© JUNGE FREIHEIT Verlag GmbH & Co. www.jungefreiheit.de 36/07 31. August 2007

Meldungen

Die utopische Mauer von Israels Holocaust

WIESBADEN. 2006 sei kein gutes Jahr gewesen, weder für die USA noch für Israel. Mit diesem Eingeständnis des US-Präsidenten Bush beginnt Dagmar Barnouws Aufsatz über "Israels Sicherheit" (Leviathan, 2/07). Dabei hat Barnouw nicht einmal das politisch-militärische Desaster, das "blutige Chaos" im Irak im Auge. Schlecht gelaufen sei es für die Achse Washington-Jerusalem nämlich auch, weil sich das Ansehen des "most important ally" in der US-Öffentlichkeit einzutrüben beginne, als Folge der "ungewöhnlich deutlichen" Kritik der Politologen Stephen Walt und John Mearsheimer am fatalen Einfluß der "Israel-Lobby" auf die US-Außenpolitik (JF 24/07).

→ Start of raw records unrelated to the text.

Definition with_pieceMap (m : gmap string Group) (w : World) : World :=
  let p := pieceHandler w in
  with_pieceHandler
    (mkPieceHandler (ph_tileWidth p) (ph_tileHeight p) (ph_inverted p) m) w.

(** Modelled from the spec: [PieceHandler.init(canvas, tileWidth,
    tileHeight)]. *)
Definition init (tileWidth tileHeight : number) (w : World) : World :=
  let p := pieceHandler w in
  with_pieceHandler
    (mkPieceHandler tileWidth tileHeight (ph_inverted p) (ph_pieceMap p)) w.

(** Modelled from the spec: [PieceHandler.deleteAllPieces()], the piece
    half of the "full teardown". *)
Definition deleteAllPieces (w : World) : World :=
  with_canvas (canvas_keep (λ o, negb (isPiece o)) <$> canvas w)
    (with_pieceMap ∅ w).

(** Modelled from the spec: [PieceHandler.updatePiece(gameState, piece)],
    "update or insert the PieceRecord with the new location".  The visual
    is placed by the coordinate mapping, under the orientation the pieces
    were loaded with. *)
Definition updatePiece (gs : GameState.t) (piece : Piece.t) (w : World)
  : World :=
  let p := pieceHandler w in
  let '(l, t) := toScreen (geometry gs w) (ph_inverted p)
                   (Location.x (Piece.location piece))
                   (Location.y (Piece.location piece)) in
  match ph_pieceMap p !! Piece.id piece with
  | Some group =>
      with_pieceMap
        (<[Piece.id piece := mkGroup l t (group_owner group)
                                     (lockMovement group)]> (ph_pieceMap p)) w
  | None =>
      with_canvas (canvas_add (PieceGroup (Piece.id piece)) <$> canvas w)
        (with_pieceMap
           (<[Piece.id piece := mkGroup l t (Piece.owner piece) false]>
              (ph_pieceMap p)) w)
  end.

(** Modelled from the spec: [PieceHandler.loadPieces(playerNum, inverted,
    game, gameState)], the piece half of initialisation: it clears the
    existing records and "populates one PieceRecord per piece".  [game]
    is the receiver of the drag callback and is left out; the spec gives
    [playerNum] no part in populating the records. *)
Definition loadPieces (playerNum : number) (inverted : bool)
    (gs : GameState.t) (w : World) : gmap string Group * World :=
  let w := deleteAllPieces w in
  let p := pieceHandler w in
  let w := with_pieceHandler
             (mkPieceHandler (ph_tileWidth p) (ph_tileHeight p) inverted
                             (ph_pieceMap p)) w in
  let w := foldl (λ w piece, updatePiece gs piece w) w (GameState.pieces gs) in
  (ph_pieceMap (pieceHandler w), w).

(** Modelled from the spec: [PieceHandler.deletePiece(piece)] "removes
    the PieceRecord and its visual representation; no-op (not an error)
    if the id is already absent". *)
Definition deletePiece (piece : Piece.t) (w : World) : World :=
  match ph_pieceMap (pieceHandler w) !! Piece.id piece with
  | Some _ =>
      with_canvas
        (canvas_keep (λ o, bool_decide (o ≠ PieceGroup (Piece.id piece)))
           <$> canvas w)
        (with_pieceMap (delete (Piece.id piece) (ph_pieceMap (pieceHandler w))) w)
  | None => w
  end.

(** Modelled from the spec: setting the InteractionLock of one record. *)
Definition setLock (locked : bool) (g : Group) : Group :=
  mkGroup (left g) (top g) (group_owner g) locked.

(** Modelled from the spec: [PieceHandler.lockAllPieces()] "sets
    InteractionLock true for every PieceRecord regardless of owner". *)
Definition lockAllPieces (w : World) : World :=
  with_pieceMap (setLock true <$> ph_pieceMap (pieceHandler w)) w.

(** Modelled from the spec: [PieceHandler.unlockPieces(playerNum)] "sets
    InteractionLock false only for records owned by playerNum, true for
    all others". *)
Definition unlockPieces (playerNum : number) (w : World) : World :=
  with_pieceMap
    ((λ g, setLock (bool_decide (group_owner g ≠ playerNum)) g)
       <$> ph_pieceMap (pieceHandler w)) w.

End PieceHandler.

(* ===================================================================== *)
(** ** ChessGame *)
(* ===================================================================== *)

(** What a method call ends in: it returns, or an exception leaves it with
    the state as mutated so far. *)
Inductive Outcome : Type :=
  | Returns (w : World)
  | Throws (error : string) (w : World).

Module ChessGame.
Section methods.

Context {colors : ColorConstants} {marks : LastMoveMarks}.

(** [this.props] *)
Variable props : Props.t.

(** [this.props.inverted!] as the boolean a callee tests: the assertion
    is erased at run time and [null] is falsy. *)
Definition inverted_ : bool := default false (Props.inverted props).

Definition setTileMap (m : gmap TileKey Tile) (w : World) : World :=
  let f := self w in
  with_self (mkFields m (pieceMap f) (tileWidth f) (tileHeight f)) w.

Definition setPieceMap (m : gmap string Group) (w : World) : World :=
  let f := self w in
  with_self (mkFields (tileMap f) m (tileWidth f) (tileHeight f)) w.

Definition setTileSize (tw th : number) (w : World) : World :=
  let f := self w in
  with_self (mkFields (tileMap f) (pieceMap f) tw th) w.

(** [componentDidUpdate(prevProps, prevState, snapshot)]; the component
    has no state and the last two arguments are not read. *)
Definition componentDidUpdate (prevProps : Props.t) (w : World) : World :=
  match Props.playerNum props, Props.inverted props with
  | Some playerNum, Some inverted =>
      if decide (Props.inverted props ≠ Props.inverted prevProps) then
        let w := PieceHandler.deleteAllPieces w in
        let w := Board.deleteAll w in
        let '(tm, w) := Board.loadBoard inverted (Props.gameState props) w in
        let w := setTileMap tm w in
        let '(pm, w) :=
          PieceHandler.loadPieces playerNum inverted (Props.gameState props) w in
        setPieceMap pm w
      else w
  | _, _ => w
  end.

(** The canvas once [componentDidMount] has configured it: stacking
    preserved, sized by the props, group selection off, the two opacity
    handlers registered, nothing on it. *)
Definition newCanvas : Canvas :=
  mkCanvas (Props.width props) (Props.height props) true false
           ["object:moving"; "object:modified"] [].

(** [componentDidMount()].  Reading [.width] of a missing [board] is the
    one place where the method can throw. *)
Definition componentDidMount (w : World) : Outcome :=
  let canvas := newCanvas in
  let w := with_canvas (Some canvas) w in
  match GameState.board (Props.gameState props) with
  | None => Throws "TypeError" w
  | Some board =>
      let tw := JS.div (canvas_width canvas)
                       (JS.to_number (BoardDims.width board)) in
      let w := setTileSize tw (tileHeight (self w)) w in
      let th := JS.div (canvas_height canvas)
                       (JS.to_number (BoardDims.height board)) in
      let w := setTileSize (tileWidth (self w)) th w in
      let w := Board.init (tileWidth (self w)) (tileHeight (self w)) w in
      Returns
        (PieceHandler.init (tileWidth (self w)) (tileHeight (self w)) w)
  end.

(** [updatePiece(piece)] *)
Definition updatePiece (piece : Piece.t) (w : World) : World :=
  let w :=
    match ph_pieceMap (pieceHandler w) !! Piece.id piece with
    | Some group =>
        let oldXY := Board.fabricPosToXY inverted_ (left group) (top group) w in
        let w := Board.updateBoardHighlight inverted_
                   (Location.x oldXY) (Location.y oldXY)
                   LAST_MOVE_HIGHLIGHT_COLOR w in
        log (Location.y oldXY) w
    | None => w
    end in
  let w := PieceHandler.updatePiece (Props.gameState props) piece w in
  let w := Board.updateBoardHighlight inverted_
             (Location.x (Piece.location piece))
             (Location.y (Piece.location piece))
             LAST_MOVE_HIGHLIGHT_COLOR w in
  log (Location.y (Piece.location piece)) w.

(** [deletePiece(piece)] *)
Definition deletePiece (piece : Piece.t) (w : World) : World :=
  PieceHandler.deletePiece piece w.

(** [lockAllPieces(playerNum)] *)
Definition lockAllPieces (playerNum : number) (w : World) : World :=
  PieceHandler.lockAllPieces w.

(** [unlockPieces(playerNum)] *)
Definition unlockPieces (playerNum : number) (w : World) : World :=
  PieceHandler.unlockPieces playerNum w.

(** The text [displayWinner] creates, and what [text.center()] makes of
    it. *)
Definition winnerText (playerNum : number) : Text :=
  mkText playerNum " wins!" (At (Num 0) (Num 0)) "black".

Definition center (t : Text) : Text :=
  mkText (text_number t) (text_suffix t) CanvasCentre (text_fill t).

(** [displayWinner(playerNum)]: the text is added, then centred (the
    canvas holds the object, so it shows the centred text), then the
    canvas is drawn again, which changes none of its contents. *)
Definition displayWinner (playerNum : number) (w : World) : World :=
  match canvas w with
  | Some c =>
      let text := winnerText playerNum in
      with_canvas (Some (canvas_add (TextObject (center text)) c)) w
  | None => w
  end.

(** A sequence of [updatePiece] calls, in order. *)
Definition updatePieces (moves : list Piece.t) (w : World) : World :=
  foldl (λ w piece, updatePiece piece w) w moves.

End methods.
End ChessGame.

(* ===================================================================== *)
(** ** The highlight record of _WebChess.svelte *)
(* ===================================================================== *)

Module WebChess.
Section bindings.

(** Payload types of the websocket store; the handlers only copy them. *)
Variables Kings Moves Turn : Type.

(** The object bound to the [highlighted] prop of the board. *)
Record Highlighted : Type := mkHighlighted {
  in_check_kings : JS.nullable Kings;
  possibleMoves : JS.nullable Moves;
  lastTurn : JS.nullable Turn
}.

(** The fields of a [GameInfo] value that the handler reads. *)
Record GameInfo : Type := mkGameInfo {
  info_in_check_kings : JS.nullable Kings;
  info_last_turn : JS.nullable Turn
}.

(** [let highlighted = {};] *)
Definition initial : Highlighted :=
  mkHighlighted JS.Undefined JS.Undefined JS.Undefined.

Für Barnouw kündigt sich in diesem Meinungsumschwung an, daß der Holocaust als das wichtigste Ideologem zur Legitimierung der Existenz des jüdischen Staates an Überzeugungskraft verliert. Bis 2006 habe die Gleichsetzung des "Nazi-Bösen" mit dem "arabischen Bösen" nicht nur die US-Intervention im Irak gerechtfertigt, sie deckte auch Israels Okkupations- und "Apartheidspolitik" in Palästina. Hinter dieser "utopischen Mauer des Holocaust" habe sich Israel bisher für unverwundbar gehalten, was zur "weitgehenden Mißachtung" seiner Nachbarn im Nahen Osten führte. Die von Walt und Mearsheimer ausgehende Kritik könnte nun Widerstand gegen den "Status quo der Politik des Holocaust" aufbauen.

 

Germanistik: Kassation des Europäischen

HEIDELBERG. 2004 legte der Germanist Claude D. Conter (München) eine Monographie vor, wie man sie sich zeitgeistkonformer kaum hätte wünschen können: "Jenseits der Nation - Das vergessene Europa des 19. Jahrhunderts". Conter ging es darin um die europäische Ausrichtung der Germanistik zwischen 1815 und 1848, bevor sie dann als nationale Leitwissenschaft ihren Beitrag zur kollektiven Identitätsbildung der Deutschen leistete. Sein umfangreiches Werk bringt Conter nun in einer pointierten Kurzfassung über die "Verdrängung europäischer Literaturgeschichtsschreibung" (Euphorion, 1/07). "Europa" sei vor 1848 nicht nur in Goethes Konzept von "Weltliteratur" der dominierende "interkulturelle Erfahrungsraum" deutscher Intellektueller gewesen. Noch bis ins Vorfeld der "Einigungskriege" hinein hätte eine monströse 1.200 Bände umfassende "Europäische Bibliothek der neuen belletristischen Literatur" auf Leserinteresse rechnen dürfen. Genausowenig seien Lyrikanthologien einem nationalen Kanon unterworfen worden, und die international ausgerichtete Poesiegeschichtsschreibung eines Graesse oder Danzel ging den auf die deutsche Kulturnation fixierten Literaturgeschichten von Gervinus oder Vilmar voraus. Mit der "Nationalisierung des kulturellen Gedächtnisses" und der "Kassation des Europäischen" seien dann Kohorten von Literaten der Vergessenheit anheimgefallen. Den kosmopolitischen Reiseschriftsteller Fürst Pückler-Muskau zählt Conter zu den prominentesten Opfern "der nationalen Memorialpolitik".